__Exercise instructions__.
Copy out the lines of the records below, and only those lines, from the one with "struct, its validation, the" through the one with "[ascii]); [len] is", exactly as they appear.

(Stored data entries)
........

Lemma handleReport_downloads_saved_witness :
  fresh_ids empty_db
  /\ address ready_state <> "" /\ shown ready_state <> None
  /\ header_safe "My_Scenario.pdf" = true
  /\ handleReport runtime0 ready_state empty_db
     = (Download "My_Scenario.pdf"
          (Pdf "My_Scenario.pdf"
               (report_lines runtime0 first_saved "lead@example.com")),
        db_after_save).
Proof.
  split; [exact empty_db_fresh|]. split; [done|]. split; [done|].
  split; [reflexivity|].
  exact (handleReport_downloads_saved fresh_ids mem_lawful runtime0 ready_state
           empty_db "My_Scenario" first_saved db_after_save
           empty_db_fresh ltac:(done) ltac:(done) eq_refl eq_refl eq_refl).
Defined.

(** A name with a euro sign: the scenario is saved and the report fails. *)
Example handleReport_unsafe_name :
  exists db', handleReport runtime0 euro_state empty_db = (ReportFailed, db')
              /\ size (stored db') = 1.
Proof. eexists. split; [reflexivity|]. by vm_compute. Qed.

End PageFacts.
(** * shallow-fetch-sha: the option layer of the checkout tool

    A shallow embedding of [internal/cli/options.go]: the [Options]
    struct, its validation, the binding of positional arguments, the
    choice of a storage backend and the construction of credentials.

    Go strings are byte strings, so they are [string] (lists of
    [ascii]); [len] is [String.length].  A nilable pointer or interface
    is an [option].  A Go function returning [(T, error)] returns a
    pair whose second component is [option error]. *)

From Stdlib Require Import String Ascii List Bool Arith Lia.
Import ListNotations.
Local Open Scope string_scope.
Local Open Scope bool_scope.

(** ** Go values used by the package *)

Module Go.

(** The double-quote byte, for messages that contain one. *)
Definition dquote : string := String "034"%char EmptyString.

(** [s == the empty string]. *)
Definition is_empty (s : string) : bool :=
  match s with
  | EmptyString => true
  | String _ _ => false
  end.

(** Values of the [error] interface.  [errors.New] carries a text;
    [fmt.Errorf] is kept as its format and operands, so the key that
    an error names stays visible. *)
Inductive error : Type :=
| errors_New (text : string)
| fmt_Errorf (format : string) (args : list fmt_arg)
with fmt_arg : Type :=
| arg_string (s : string)
| arg_error (e : error).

........

__Response area__.
    struct, its validation, the binding of positional arguments, the
    choice of a storage backend and the construction of credentials.

    Go strings are byte strings, so they are [string] (lists of
    [ascii]); [len] is [String.length].  A nilable pointer or interface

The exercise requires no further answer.